MUMBAI: The US Department of Homeland Security (DHS) is proposing a regulation that will significantly expand its current biometrics collection policies to include palm prints, iris images, voice recognition and in certain circumstances – DNA. Such biometrics will also be collected from minors, as there will be no age restrictions.
Currently, the biometric collection is restricted largely to fingerprints and photographs from immigration applications and is used for background checks.
Foreign nations in the US, such as H-1B workers and their dependents (spouses and children) could be subject to regular biometric collections and background screenings, at any time, until they become US citizens. In addition, the proposed changes by DHS, could require submission of biometric data from US citizens, who are sponsoring relatives for immigration.

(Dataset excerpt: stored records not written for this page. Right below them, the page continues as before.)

(** ** Notions used by the further properties *)

(** What serving one request does to the array: nothing; or, for a POST
    with the right key and a valid body, a record pushed and 201; or, for a
    PUT with the right key and a valid body, the record at the found index
    replaced and 200; or, for a DELETE with the right key, the record at
    the found index removed and 204. *)
Inductive effect (uuid : string) (req : Request) (products : Store)
  : Result → Prop :=
  | effect_none resp t :
      effect uuid req products
        {| response := resp; store := products; trace := t |}
  | effect_create resp t :
      method req = POST → x_api_key req = Some "123456" →
      validateProduct req products = Next →
      status resp = 201 →
      effect uuid req products
        {| response := resp;
           store := products ++ [spread_over_id (Some uuid) (req_body req)];
           trace := t |}
  | effect_replace id i resp t :
      method req = PUT → x_api_key req = Some "123456" →
      validateProduct req products = Next →
      findIndex (id_is {[ "id" := id ]}) products = Some i →
      status resp = 200 →
      effect uuid req products
        {| response := resp;
           store := <[i := spread_over_id (Some id) (req_body req)]> products;
           trace := t |}
  | effect_delete id i resp t :
      method req = DELETE → x_api_key req = Some "123456" →
      findIndex (id_is {[ "id" := id ]}) products = Some i →
      status resp = 204 →
      effect uuid req products
        {| response := resp; store := delete i products; trace := t |}.

(** A stored record is well formed when it has an [id] property and its
    five required fields would pass [validateProduct]. *)
Definition well_formed (p : gmap string JValue) : Prop :=
  is_Some (p !! "id") ∧ ¬ missing_field p ∧ ¬ wrong_type p.

(** The products that a listing keeps: those of the given category, letter
    case apart, or all of them when no category or an empty one is given. *)
Definition filtered_by (category : option string) (products : Store)
  : list (gmap string JValue) :=
  match truthy_str category with
  | Some c => List.filter (same_category c) products
  | None => products
  end.

(** The property names that the object literal [{}] inherits from
    [Object.prototype]: read through [stats[k]] they are not undefined, so
    the map of [count_category] stands for [stats] only away from them. *)
Definition inherited_keys : list string :=
  [ "constructor"; "__proto__"; "hasOwnProperty"; "isPrototypeOf";
    "propertyIsEnumerable"; "toLocaleString"; "toString"; "valueOf";
    "__defineGetter__"; "__defineSetter__"; "__lookupGetter__";
    "__lookupSetter__" ].

(** The category of the product is a string that [{}] does not inherit. *)
Definition plain_category (p : gmap string JValue) : Prop :=
  ∃ s, p !! "category" = Some (JStr s) ∧ s ∉ inherited_keys.
(** Four decimal numbers below 256 separated by dots are read as the
    address with these octets. *)
Lemma IPv4_parse_quad (d3 d2 d1 d0 : list ascii) (o3 o2 o1 o0 : Z) :
  octet_text d3 o3 -> octet_text d2 o2 -> octet_text d1 o1 -> octet_text d0 o0 ->
  IPv4.parse (d3 ++ "."%char :: d2 ++ "."%char :: d1 ++ "."%char :: d0) =
  Ok (IPv4.IPv4 (((o3 * 256 + o2) * 256 + o1) * 256 + o0)).
Proof.
  intros T3 T2 T1 T0.
  destruct (octet_text_digits d3 o3 T3) as (c3 & e3 & -> & F3 & V3 & H3).
  destruct (octet_text_digits d2 o2 T2) as (c2 & e2 & -> & F2 & V2 & H2).
  destruct (octet_text_digits d1 o1 T1) as (c1 & e1 & -> & F1 & V1 & H1).
  destruct (octet_text_digits d0 o0 T0) as (c0 & e0 & -> & F0 & V0 & H0).
  set (text := (c3 :: e3) ++ "."%char :: (c2 :: e2) ++ "."%char ::
               (c1 :: e1) ++ "."%char :: c0 :: e0).
  assert (Hc3 : (code c3 =? code ".") = false).
  { apply Z.eqb_neq. inversion F3 as [| ? ? (d & Hd & ->) _].
    destruct (dec_digit_char d Hd) as [_ E].
    change (code ".") with 46. change (code "0") with 48 in E. lia. }
  unfold IPv4.parse. change text with (c3 :: e3 ++ "."%char :: (c2 :: e2) ++ "."%char ::
               (c1 :: e1) ++ "."%char :: c0 :: e0) at 1.
  cbv iota. rewrite Hc3.
  unfold text at 2.
  rewrite IPv4_parse_loop_digits by (try assumption; try lia; rewrite V3; unfold INT_MAX; lia).
  rewrite V3. cbn [app].
  rewrite IPv4_parse_loop_dot by (try lia; inversion F2; assumption).
  rewrite (lor_octet 0 o3) by (cbn; lia). change (0 * 256 + o3) with o3.
  change (c2 :: e2 ++ "."%char :: c1 :: e1 ++ "."%char :: c0 :: e0)
    with ((c2 :: e2) ++ "."%char :: (c1 :: e1) ++ "."%char :: c0 :: e0).
  rewrite IPv4_parse_loop_digits by (try assumption; try lia; rewrite V2; unfold INT_MAX; lia).
  rewrite V2. cbn [app].
  rewrite IPv4_parse_loop_dot by (try lia; inversion F1; assumption).
  rewrite (lor_octet o3 o2) by (cbn; lia).
  change (c1 :: e1 ++ "."%char :: c0 :: e0) with ((c1 :: e1) ++ "."%char :: c0 :: e0).
  rewrite IPv4_parse_loop_digits by (try assumption; try lia; rewrite V1; unfold INT_MAX; lia).
  rewrite V1. cbn [app].
  rewrite IPv4_parse_loop_dot by (try lia; inversion F0; assumption).
  rewrite (lor_octet (o3 * 256 + o2) o1) by (cbn; lia).
  rewrite <- (app_nil_r (c0 :: e0)).
  rewrite IPv4_parse_loop_digits by (try assumption; try lia; rewrite V0; unfold INT_MAX; lia).
  rewrite V0. cbn [IPv4.parse_loop bind].
  change (0 + 1 + 1 + 1 =? 3) with true. cbn [negb orb].
  replace (o0 >=? 256) with false by (symmetry; rewrite Z.geb_leb; apply Z.leb_gt; lia).
  rewrite (lor_octet ((o3 * 256 + o2) * 256 + o1) o0) by (cbn; lia).
  reflexivity.
Qed.

Lemma int_check_Ok (r x : Z) : int_check r = Ok x -> x = r /\ INT_MIN <= r <= INT_MAX.
Proof.
  unfold int_check.
  destruct ((INT_MIN <=? r) && (r <=? INT_MAX)) eqn:E; [| discriminate].
  apply andb_true_iff in E. rewrite !Z.leb_le in E. intros [= ->]. lia.
Qed.

Lemma int_check_in (r : Z) : INT_MIN <= r <= INT_MAX -> int_check r = Ok r.
Proof.
  intros Hr. unfold int_check.
  replace ((INT_MIN <=? r) && (r <=? INT_MAX)) with true; [reflexivity |].
  symmetry. apply andb_true_intro2; apply Z.leb_le; lia.
Qed.

Lemma bind_Ok {A B : Type} (r : result A) (k : A -> result B) (b : B) :
  bind r k = Ok b -> exists a, r = Ok a /\ k a = Ok b.
Proof. destruct r; cbn [bind]; try discriminate. intros E. eauto. Qed.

The proposed rule would authorize biometrics collection for identity verification in addition to new techniques. Voice, iris and facial recognition technologies are fast, accurate ways to confirm the identity of an applicant that don’t require physical contact, states DHS in a press release. It expects that the new rule would improve the screening and vetting process and reduce dependence on paper documents and biographic information to prove identity and familial relationships.

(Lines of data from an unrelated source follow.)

(** * embedding_app: the ingestion-to-index pipeline

    A shallow embedding of the core of the [embedding_app] package
    ([embedding_client.py], [vector_store.py], [utils.py], [document.py]
    and the orchestration in [cli.py]) together with the properties its
    specification states about it.

    Python values are modelled by an inductive type, dictionaries by
    stdpp's finite maps, exceptions by an error type, and everything the
    program does to the outside world (the embedding endpoint, the
    output directory, the random generator, the source collaborators) by
    an explicit world threaded through a state-and-error monad; what the
    outside world answers is an argument of the function that asks. *)

From stdpp Require Import gmap strings list fin_maps.
From Stdlib Require Import ZArith Lia Ascii.
From Stdlib Require QArith.QArith_base.

Set Warnings "-register-all".
#[local] Open Scope Z_scope.

(* ================================================================== *)
(** * Python values *)
(* ================================================================== *)

(** What [json.loads] / [response.json()] can return, which is also what
    a metadata dictionary holds once its keys are strings. *)
Inductive pyvalue : Type :=
  | PNone
  | PBool (b : bool)
  | PInt (z : Z)
  | PFloat (q : QArith_base.Q)
  | PStr (s : string)
  | PList (items : list pyvalue)
  | PDict (fields : gmap string pyvalue).

(** [len(v)]; [None] stands for the [TypeError] of an unsized value. *)
Definition py_len (v : pyvalue) : option nat :=
  match v with
  | PStr s => Some (String.length s)
  | PList items => Some (length items)
  | PDict fields => Some (size fields)
  | _ => None
  end.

DHS will also be authorized to collect DNA or DNA test results to verify a claimed genetic relationship when the applicant is unable to provide sufficient documentary evidence to establish the claimed relationship.
“This proposed rule eliminates any ambiguity surrounding the Department’s use of biometrics, setting clear standards for how and why we collect and use this information,” said the Ken Cuccinelli, senior official. “Leveraging readily available technology to verify the identity of an individual we are screening is responsible governing. The collection of biometric information also guards against identity theft and thwarts fraudsters who are not who they claim to be,” he added.
The new regulation will be formally proposed on September 11, via publication in the Federal Register and will be open for public feedback for 30 days. This will follow vetting of the comments received and it will take several months for the rule to become final.
Andrea Flores, deputy director of immigration policy at the American Civil Liberties Union (UCLU), in a statement said, “The Trump administration is, once again, trying to radically change America’s immigration system. This time, they’re contemplating a new requirement to collect unprecedented personal information from immigrants and the US citizens who sponsor them throughout the immigration process and to potentially store that information even after the immigrants become citizens. Collecting a massive database of genetic blueprints won’t make us safer — it will simply make it easier for the government to surveil and target our communities and to bring us closer to a dystopian nightmare.”
“Trump’s goal is clear: to shut down the legal immigration system and make immigration as difficult as possible. Will Congress let him?” she added.